◆ **WHAT THIS TASK INVOLVES**: This task calls for copying each line below that contains "destruct".

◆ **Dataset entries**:
____

(** The text of an address reads back as the address. *)
Theorem format_parse_ipv4 ip : 0 <= ip < 4294967296 -> k64_net_parse_ipv4 (Some (k64_net_format_ipv4 ip 16)) = Some ip.
Proof.
  intros Hip. unfold k64_net_parse_ipv4. cbn [mbind option_bind]. rewrite format_eq.
  assert (Hr : forall i, 0 <= part_of ip i < 256) by (intros; unfold part_of; dmlia).
  do 3 (rewrite parse_part by (done || apply Hr); cbn [app]; rewrite parse_dot by lia).
  rewrite <- (app_nil_r (part_digits (part_of ip 0))). rewrite parse_part by (done || apply Hr).
  etransitivity; [apply (parse_end (part_of ip 3) (part_of ip 2) (part_of ip 1) (part_of ip 0)); apply Hr|]. f_equal. unfold part_of.
  change (2 ^ (3 * 8)) with 16777216. change (2 ^ (2 * 8)) with 65536. change (2 ^ (1 * 8)) with 256. change (2 ^ (0 * 8)) with 1. dmlia.
Qed.

(** * Address resolution *)
(** ** The table as a map *)

(** The address in slot [j]. *)
Definition key (a : arp_table) (j : nat) : option Z := be_value <$> (arp_ip a !! j).

(** The table says that [ip] is at [m]: the first slot in use for [ip]. *)
Definition knows (a : arp_table) (ip : Z) (m : list Z) : Prop :=
  exists j, Z.of_nat j < arp_count a /\ key a j = Some ip /\ (forall i, (i < j)%nat -> key a i <> Some ip) /\ arp_mac a !! j = Some m.

Definition unknown (a : arp_table) (ip : Z) : Prop := forall j, Z.of_nat j < arp_count a -> key a j <> Some ip.

Lemma knows_fun a ip m m' : knows a ip m -> knows a ip m' -> m = m'.
Proof.
  intros (j & Hj & Kj & Fj & Mj) (i & Hi & Ki & Fi & Mi). destruct (decide (i < j)%nat) as [H|H]; [by destruct (Fj i H)|].
  destruct (decide (j < i)%nat) as [H'|H']; [by destruct (Fi j H')|]. replace i with j in Mi by lia. congruence.
Qed.

Section table.
Context {D : Type} `{!DeviceInv D}.
Abbreviation N := (M (net (D := D))).
Implicit Types s : net (D := D).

____

◆ **TASK RESULT**:
  intros (j & Hj & Kj & Fj & Mj) (i & Hi & Ki & Fi & Mi). destruct (decide (i < j)%nat) as [H|H]; [by destruct (Fj i H)|].
  destruct (decide (j < i)%nat) as [H'|H']; [by destruct (Fi j H')|]. replace i with j in Mi by lia. congruence.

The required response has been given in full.